▸ TASK GOAL:
Would you repeat each of the lines below exactly?

▸ Stored dataset items:
++++++++++++++++++++
(** * Properties *)

(** Validity of text buffers.  For any buffer whose length is within its
    array, [oh_valid_textbuffer] accepts exactly the valid ones: a known language
    and well-formed UTF-16 of whole characters for UNICODE - a surrogate only as
    half of a pair -, the allowed characters for BCDPLUS and ASCII6, a known
    language for TEXT, and any BINARY data; the loops never read behind the
    used bytes. *)
Theorem oh_valid_textbuffer_correct (b : SaHpiTextBufferT) :
  0 <= DataLength b <= 255 -> length (Data b) = SAHPI_MAX_TEXT_BUFFER_LENGTH -> bytes (Data b) ->
  let used := take (Z.to_nat (DataLength b)) (Data b) in
  oh_valid_textbuffer (Some b) = SAHPI_TRUE <->
  (DataType b = SAHPI_TL_TYPE_UNICODE /\ 0 <= Language b <= SAHPI_LANG_ZULU /\
     Z.even (DataLength b) = true /\ utf16 (units used)) \/
  (DataType b = SAHPI_TL_TYPE_BCDPLUS /\
     Forall (fun c => 0x30 <= c <= 0x39 \/ c ∈ [0x20; 0x2d; 0x2e; 0x3a; 0x2c; 0x5f]) used) \/
  (DataType b = SAHPI_TL_TYPE_ASCII6 /\ Forall (fun c => 0x20 <= c <= 0x5f) used) \/
  (DataType b = SAHPI_TL_TYPE_TEXT /\ 0 <= Language b <= SAHPI_LANG_ZULU) \/
  DataType b = SAHPI_TL_TYPE_BINARY.
Proof.
  intros Hlen Hdata Hbytes used.
  assert (Hused : used_bytes b = used).
  { unfold used_bytes, used. f_equal. unfold SAHPI_MAX_TEXT_BUFFER_LENGTH. lia. }
  assert (Hul : length used = Z.to_nat (DataLength b)).
  { unfold used. rewrite length_take, Hdata. unfold SAHPI_MAX_TEXT_BUFFER_LENGTH. lia. }
  unfold oh_valid_textbuffer, oh_lookup_texttype. rewrite Hused.
  assert (Hlang : oh_lookup_language (Language b) = true <-> 0 <= Language b <= SAHPI_LANG_ZULU).
  { unfold oh_lookup_language. rewrite andb_true_iff, !Z.leb_le. done. }
  destruct ((SAHPI_TL_TYPE_UNICODE <=? DataType b) && (DataType b <=? SAHPI_TL_TYPE_BINARY)) eqn:Et; simpl.
  2:{ apply andb_false_iff in Et. split; [done|]. consts.
      intros [(? & _)|[(? & _)|[(? & _)|[(? & _)|?]]]]; destruct Et; zbool; lia. }
  zbool. consts.
  assert (DataType b = 0 \/ DataType b = 1 \/ DataType b = 2 \/ DataType b = 3 \/ DataType b = 4)
    as [Ht|[Ht|[Ht|[Ht|Ht]]]] by lia; rewrite Ht; simpl.
  - rewrite <- Hlang. destruct (oh_lookup_language (Language b)); simpl.
    2:{ split; [done|]. intros [(_ & ? & _)|[(? & _)|[(? & _)|[(? & _)|?]]]]; lia || done. }
    assert (Heven : (DataLength b mod 2 =? 0) = Z.even (DataLength b)) by (by rewrite Zeven_mod).
    rewrite Heven. destruct (Z.even (DataLength b)) eqn:Ee; simpl.
    2:{ split; [done|]. intros [(_ & _ & ? & _)|[(? & _)|[(? & _)|[(? & _)|?]]]]; lia || done. }
    assert (Hloop : unicode_loop (Z.to_nat (DataLength b)) (Data b) (DataLength b) 0 = units_ok (units used)).
    { rewrite <- (take_drop (Z.to_nat (DataLength b)) (Data b)) at 1. fold used.
      pose proof (unicode_loop_units (Z.to_nat (DataLength b)) [] used) as Hloop. simpl in Hloop.
      rewrite Hul, Z2Nat.id in Hloop by lia. apply Hloop; [by apply Forall_take| |lia].
      apply Z.even_spec in Ee as [k Hk]. exists (Z.to_nat k). lia. }
    rewrite Hloop. assert (Hu : units_ok (units used) = true <-> utf16 (units used)).
    { apply units_ok_utf16, units_range, Forall_take. exact Hbytes. }
    rewrite <- Hu. destruct (units_ok (units used)); simpl; split; try done; [tauto|].
    intros [(_ & _ & _ & ?)|[(? & _)|[(? & _)|[(? & _)|?]]]]; lia || done.
  - assert (Hf : forallb bcdplus_char used = true <->
      Forall (fun c => 0x30 <= c <= 0x39 \/ c ∈ [0x20; 0x2d; 0x2e; 0x3a; 0x2c; 0x5f]) used).
    { rewrite forallb_forall, Forall_forall. setoid_rewrite list_elem_of_In at 1.
      apply forall_proper. intros c. split; intros Hx Hin; specialize (Hx Hin); revert Hx;
        unfold bcdplus_char; rewrite !elem_of_cons, ?negb_true_iff, ?elem_of_nil;
        repeat match goal with |- context [?x =? ?y] => destruct (Z.eqb_spec x y) end;
        repeat match goal with |- context [?x <? ?y] => destruct (Z.ltb_spec x y) end; simpl; intros; try done; lia. }
    rewrite <- Hf. destruct (forallb bcdplus_char used); split; try done; [tauto|].
    intros [(? & _)|[(_ & ?)|[(? & _)|[(? & _)|?]]]]; lia || done.
  - assert (Hf : forallb ascii6_char used = true <-> Forall (fun c => 0x20 <= c <= 0x5f) used).
    { rewrite forallb_forall, Forall_forall. setoid_rewrite list_elem_of_In at 1.
      apply forall_proper. intros c. unfold ascii6_char. rewrite negb_true_iff, orb_false_iff, !Z.ltb_ge. done. }
    rewrite <- Hf. destruct (forallb ascii6_char used); split; try done; [tauto|].
    intros [(? & _)|[(? & _)|[(_ & ?)|[(? & _)|?]]]]; lia || done.
  - rewrite <- Hlang. destruct (oh_lookup_language (Language b)); simpl; split; try done; [tauto|].
    intros [(? & _)|[(? & _)|[(? & _)|[(_ & ?)|?]]]]; lia || done.
  - split; [|done]. intros _. by do 4 right.
Qed.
++++++++++++++++++++
▸ RESPONSE BOX:
(** * Properties *)

(** Validity of text buffers.  For any buffer whose length is within its
    array, [oh_valid_textbuffer] accepts exactly the valid ones: a known language
    and well-formed UTF-16 of whole characters for UNICODE - a surrogate only as
    half of a pair -, the allowed characters for BCDPLUS and ASCII6, a known
    language for TEXT, and any BINARY data; the loops never read behind the
    used bytes. *)
Theorem oh_valid_textbuffer_correct (b : SaHpiTextBufferT) :
  0 <= DataLength b <= 255 -> length (Data b) = SAHPI_MAX_TEXT_BUFFER_LENGTH -> bytes (Data b) ->
  let used := take (Z.to_nat (DataLength b)) (Data b) in
  oh_valid_textbuffer (Some b) = SAHPI_TRUE <->
  (DataType b = SAHPI_TL_TYPE_UNICODE /\ 0 <= Language b <= SAHPI_LANG_ZULU /\
     Z.even (DataLength b) = true /\ utf16 (units used)) \/
  (DataType b = SAHPI_TL_TYPE_BCDPLUS /\
     Forall (fun c => 0x30 <= c <= 0x39 \/ c ∈ [0x20; 0x2d; 0x2e; 0x3a; 0x2c; 0x5f]) used) \/
  (DataType b = SAHPI_TL_TYPE_ASCII6 /\ Forall (fun c => 0x20 <= c <= 0x5f) used) \/
  (DataType b = SAHPI_TL_TYPE_TEXT /\ 0 <= Language b <= SAHPI_LANG_ZULU) \/
  DataType b = SAHPI_TL_TYPE_BINARY.
Proof.
  intros Hlen Hdata Hbytes used.
  assert (Hused : used_bytes b = used).
  { unfold used_bytes, used. f_equal. unfold SAHPI_MAX_TEXT_BUFFER_LENGTH. lia. }
  assert (Hul : length used = Z.to_nat (DataLength b)).
  { unfold used. rewrite length_take, Hdata. unfold SAHPI_MAX_TEXT_BUFFER_LENGTH. lia. }
  unfold oh_valid_textbuffer, oh_lookup_texttype. rewrite Hused.
  assert (Hlang : oh_lookup_language (Language b) = true <-> 0 <= Language b <= SAHPI_LANG_ZULU).
  { unfold oh_lookup_language. rewrite andb_true_iff, !Z.leb_le. done. }
  destruct ((SAHPI_TL_TYPE_UNICODE <=? DataType b) && (DataType b <=? SAHPI_TL_TYPE_BINARY)) eqn:Et; simpl.
  2:{ apply andb_false_iff in Et. split; [done|]. consts.
      intros [(? & _)|[(? & _)|[(? & _)|[(? & _)|?]]]]; destruct Et; zbool; lia. }
  zbool. consts.
  assert (DataType b = 0 \/ DataType b = 1 \/ DataType b = 2 \/ DataType b = 3 \/ DataType b = 4)
    as [Ht|[Ht|[Ht|[Ht|Ht]]]] by lia; rewrite Ht; simpl.
  - rewrite <- Hlang. destruct (oh_lookup_language (Language b)); simpl.
    2:{ split; [done|]. intros [(_ & ? & _)|[(? & _)|[(? & _)|[(? & _)|?]]]]; lia || done. }
    assert (Heven : (DataLength b mod 2 =? 0) = Z.even (DataLength b)) by (by rewrite Zeven_mod).
    rewrite Heven. destruct (Z.even (DataLength b)) eqn:Ee; simpl.
    2:{ split; [done|]. intros [(_ & _ & ? & _)|[(? & _)|[(? & _)|[(? & _)|?]]]]; lia || done. }
    assert (Hloop : unicode_loop (Z.to_nat (DataLength b)) (Data b) (DataLength b) 0 = units_ok (units used)).
    { rewrite <- (take_drop (Z.to_nat (DataLength b)) (Data b)) at 1. fold used.
      pose proof (unicode_loop_units (Z.to_nat (DataLength b)) [] used) as Hloop. simpl in Hloop.
      rewrite Hul, Z2Nat.id in Hloop by lia. apply Hloop; [by apply Forall_take| |lia].
      apply Z.even_spec in Ee as [k Hk]. exists (Z.to_nat k). lia. }
    rewrite Hloop. assert (Hu : units_ok (units used) = true <-> utf16 (units used)).
    { apply units_ok_utf16, units_range, Forall_take. exact Hbytes. }
    rewrite <- Hu. destruct (units_ok (units used)); simpl; split; try done; [tauto|].
    intros [(_ & _ & _ & ?)|[(? & _)|[(? & _)|[(? & _)|?]]]]; lia || done.
  - assert (Hf : forallb bcdplus_char used = true <->
      Forall (fun c => 0x30 <= c <= 0x39 \/ c ∈ [0x20; 0x2d; 0x2e; 0x3a; 0x2c; 0x5f]) used).
    { rewrite forallb_forall, Forall_forall. setoid_rewrite list_elem_of_In at 1.
      apply forall_proper. intros c. split; intros Hx Hin; specialize (Hx Hin); revert Hx;
        unfold bcdplus_char; rewrite !elem_of_cons, ?negb_true_iff, ?elem_of_nil;
        repeat match goal with |- context [?x =? ?y] => destruct (Z.eqb_spec x y) end;
        repeat match goal with |- context [?x <? ?y] => destruct (Z.ltb_spec x y) end; simpl; intros; try done; lia. }
    rewrite <- Hf. destruct (forallb bcdplus_char used); split; try done; [tauto|].
    intros [(? & _)|[(_ & ?)|[(? & _)|[(? & _)|?]]]]; lia || done.
  - assert (Hf : forallb ascii6_char used = true <-> Forall (fun c => 0x20 <= c <= 0x5f) used).
    { rewrite forallb_forall, Forall_forall. setoid_rewrite list_elem_of_In at 1.
      apply forall_proper. intros c. unfold ascii6_char. rewrite negb_true_iff, orb_false_iff, !Z.ltb_ge. done. }
    rewrite <- Hf. destruct (forallb ascii6_char used); split; try done; [tauto|].
    intros [(? & _)|[(? & _)|[(_ & ?)|[(? & _)|?]]]]; lia || done.
  - rewrite <- Hlang. destruct (oh_lookup_language (Language b)); simpl; split; try done; [tauto|].
    intros [(? & _)|[(? & _)|[(? & _)|[(_ & ?)|?]]]]; lia || done.
  - split; [|done]. intros _. by do 4 right.
Qed.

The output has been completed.